* **DESCRIPTION OF THE TASK**
For the word "Import", search the records and show each line in which it occurs.

Dataset entries

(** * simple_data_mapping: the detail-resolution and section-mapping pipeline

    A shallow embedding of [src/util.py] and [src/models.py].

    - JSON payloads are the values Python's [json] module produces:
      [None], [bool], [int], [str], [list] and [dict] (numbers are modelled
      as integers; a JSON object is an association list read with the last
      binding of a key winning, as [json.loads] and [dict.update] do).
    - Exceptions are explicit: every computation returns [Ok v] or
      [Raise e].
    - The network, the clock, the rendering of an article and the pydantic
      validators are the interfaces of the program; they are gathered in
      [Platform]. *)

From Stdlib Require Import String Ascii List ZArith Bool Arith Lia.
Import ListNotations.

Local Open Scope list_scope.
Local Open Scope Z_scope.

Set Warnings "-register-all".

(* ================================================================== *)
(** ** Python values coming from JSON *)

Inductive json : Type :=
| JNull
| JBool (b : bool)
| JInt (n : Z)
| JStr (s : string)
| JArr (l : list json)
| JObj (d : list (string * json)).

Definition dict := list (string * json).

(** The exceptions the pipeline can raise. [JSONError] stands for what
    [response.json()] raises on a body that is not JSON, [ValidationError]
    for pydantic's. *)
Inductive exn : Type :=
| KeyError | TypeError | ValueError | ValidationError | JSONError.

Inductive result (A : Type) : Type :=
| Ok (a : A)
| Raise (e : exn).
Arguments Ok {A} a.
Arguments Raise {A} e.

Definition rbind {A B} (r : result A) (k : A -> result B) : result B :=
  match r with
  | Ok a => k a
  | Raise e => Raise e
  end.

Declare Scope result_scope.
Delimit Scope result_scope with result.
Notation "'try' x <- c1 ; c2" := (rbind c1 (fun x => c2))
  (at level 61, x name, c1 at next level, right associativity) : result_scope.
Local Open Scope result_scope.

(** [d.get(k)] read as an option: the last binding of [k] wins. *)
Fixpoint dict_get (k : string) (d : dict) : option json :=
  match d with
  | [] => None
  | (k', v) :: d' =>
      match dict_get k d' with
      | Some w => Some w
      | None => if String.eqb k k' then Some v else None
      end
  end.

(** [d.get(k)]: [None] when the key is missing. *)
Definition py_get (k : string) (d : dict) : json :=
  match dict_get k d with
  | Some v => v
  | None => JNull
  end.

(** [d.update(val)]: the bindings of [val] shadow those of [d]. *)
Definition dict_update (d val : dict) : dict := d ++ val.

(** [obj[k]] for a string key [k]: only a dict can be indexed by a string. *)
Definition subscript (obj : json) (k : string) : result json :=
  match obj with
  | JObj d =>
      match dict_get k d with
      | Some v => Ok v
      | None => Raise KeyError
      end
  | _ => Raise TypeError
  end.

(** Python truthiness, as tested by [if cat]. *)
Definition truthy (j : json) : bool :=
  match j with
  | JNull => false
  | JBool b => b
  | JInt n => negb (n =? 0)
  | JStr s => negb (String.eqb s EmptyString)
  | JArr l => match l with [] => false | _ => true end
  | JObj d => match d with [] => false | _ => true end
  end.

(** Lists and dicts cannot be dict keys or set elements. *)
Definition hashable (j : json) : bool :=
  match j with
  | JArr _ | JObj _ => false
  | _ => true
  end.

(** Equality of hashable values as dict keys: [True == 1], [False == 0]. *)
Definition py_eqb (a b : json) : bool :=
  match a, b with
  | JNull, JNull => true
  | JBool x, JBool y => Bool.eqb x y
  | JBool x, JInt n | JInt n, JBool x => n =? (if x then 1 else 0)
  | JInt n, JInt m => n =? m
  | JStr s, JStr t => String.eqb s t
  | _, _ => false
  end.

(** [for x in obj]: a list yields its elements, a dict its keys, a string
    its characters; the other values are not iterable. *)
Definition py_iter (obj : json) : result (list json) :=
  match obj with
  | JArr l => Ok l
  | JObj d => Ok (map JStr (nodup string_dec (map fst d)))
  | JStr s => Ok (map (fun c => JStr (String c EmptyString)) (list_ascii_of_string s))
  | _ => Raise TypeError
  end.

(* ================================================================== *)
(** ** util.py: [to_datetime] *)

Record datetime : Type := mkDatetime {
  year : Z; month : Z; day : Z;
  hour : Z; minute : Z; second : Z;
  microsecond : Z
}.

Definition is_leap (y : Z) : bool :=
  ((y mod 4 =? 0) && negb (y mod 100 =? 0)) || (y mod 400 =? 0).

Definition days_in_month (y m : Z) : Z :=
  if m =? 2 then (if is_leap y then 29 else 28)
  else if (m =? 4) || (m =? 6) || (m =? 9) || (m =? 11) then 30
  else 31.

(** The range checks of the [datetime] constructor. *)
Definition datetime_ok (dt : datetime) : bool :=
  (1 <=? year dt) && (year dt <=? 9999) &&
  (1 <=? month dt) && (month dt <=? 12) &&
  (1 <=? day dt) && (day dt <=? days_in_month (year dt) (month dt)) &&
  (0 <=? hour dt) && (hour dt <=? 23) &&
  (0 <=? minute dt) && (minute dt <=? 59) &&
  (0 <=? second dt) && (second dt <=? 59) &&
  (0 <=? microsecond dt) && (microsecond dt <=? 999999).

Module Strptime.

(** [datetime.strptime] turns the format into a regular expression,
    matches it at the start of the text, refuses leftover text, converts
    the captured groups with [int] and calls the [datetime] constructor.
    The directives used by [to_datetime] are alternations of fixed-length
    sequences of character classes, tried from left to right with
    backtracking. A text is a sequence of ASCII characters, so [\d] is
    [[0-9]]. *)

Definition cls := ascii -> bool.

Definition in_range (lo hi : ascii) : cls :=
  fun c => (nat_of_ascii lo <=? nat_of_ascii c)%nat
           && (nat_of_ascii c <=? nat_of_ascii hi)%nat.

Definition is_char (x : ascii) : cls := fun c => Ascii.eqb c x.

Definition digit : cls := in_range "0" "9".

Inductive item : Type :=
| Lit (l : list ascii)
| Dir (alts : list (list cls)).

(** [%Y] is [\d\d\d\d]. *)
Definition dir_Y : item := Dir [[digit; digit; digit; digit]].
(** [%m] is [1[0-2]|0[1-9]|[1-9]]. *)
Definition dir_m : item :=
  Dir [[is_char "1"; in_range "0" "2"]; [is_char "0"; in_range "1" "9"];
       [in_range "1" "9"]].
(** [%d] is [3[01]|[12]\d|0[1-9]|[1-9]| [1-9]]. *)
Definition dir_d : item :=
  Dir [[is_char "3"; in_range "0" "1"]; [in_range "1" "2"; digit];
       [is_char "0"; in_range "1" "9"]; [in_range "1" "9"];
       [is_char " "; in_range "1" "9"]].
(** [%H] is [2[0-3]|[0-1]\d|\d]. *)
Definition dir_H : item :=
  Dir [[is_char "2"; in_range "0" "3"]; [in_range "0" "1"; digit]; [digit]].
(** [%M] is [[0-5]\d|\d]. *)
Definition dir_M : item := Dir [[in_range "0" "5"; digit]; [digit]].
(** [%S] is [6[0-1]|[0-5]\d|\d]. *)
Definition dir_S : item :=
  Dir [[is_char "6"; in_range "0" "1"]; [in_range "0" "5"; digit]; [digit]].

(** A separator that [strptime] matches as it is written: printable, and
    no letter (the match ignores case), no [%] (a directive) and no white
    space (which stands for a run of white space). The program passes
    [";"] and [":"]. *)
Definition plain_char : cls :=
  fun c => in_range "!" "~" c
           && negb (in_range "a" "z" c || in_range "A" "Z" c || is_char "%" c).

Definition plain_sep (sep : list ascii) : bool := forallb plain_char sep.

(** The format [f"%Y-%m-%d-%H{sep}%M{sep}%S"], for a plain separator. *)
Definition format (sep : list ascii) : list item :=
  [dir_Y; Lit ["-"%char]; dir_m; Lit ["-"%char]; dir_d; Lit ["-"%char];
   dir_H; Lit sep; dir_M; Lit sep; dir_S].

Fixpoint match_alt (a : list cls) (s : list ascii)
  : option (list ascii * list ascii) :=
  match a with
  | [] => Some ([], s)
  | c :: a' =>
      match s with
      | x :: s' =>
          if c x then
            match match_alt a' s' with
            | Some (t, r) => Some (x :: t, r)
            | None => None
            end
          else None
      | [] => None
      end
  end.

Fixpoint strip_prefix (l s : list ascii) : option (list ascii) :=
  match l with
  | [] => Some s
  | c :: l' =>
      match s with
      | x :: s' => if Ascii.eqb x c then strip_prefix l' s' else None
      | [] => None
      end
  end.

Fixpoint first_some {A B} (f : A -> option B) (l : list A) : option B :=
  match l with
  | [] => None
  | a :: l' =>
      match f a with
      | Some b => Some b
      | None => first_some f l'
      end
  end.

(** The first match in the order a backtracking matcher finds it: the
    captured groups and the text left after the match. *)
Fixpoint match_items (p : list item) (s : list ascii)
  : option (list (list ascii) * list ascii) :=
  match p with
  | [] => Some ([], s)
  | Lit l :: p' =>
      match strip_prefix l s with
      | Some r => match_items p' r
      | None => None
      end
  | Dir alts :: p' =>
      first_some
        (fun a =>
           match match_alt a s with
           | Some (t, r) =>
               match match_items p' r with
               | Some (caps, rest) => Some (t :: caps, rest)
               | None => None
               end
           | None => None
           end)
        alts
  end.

* **REPLY**
From Stdlib Require Import String Ascii List ZArith Bool Arith Lia.
Import ListNotations.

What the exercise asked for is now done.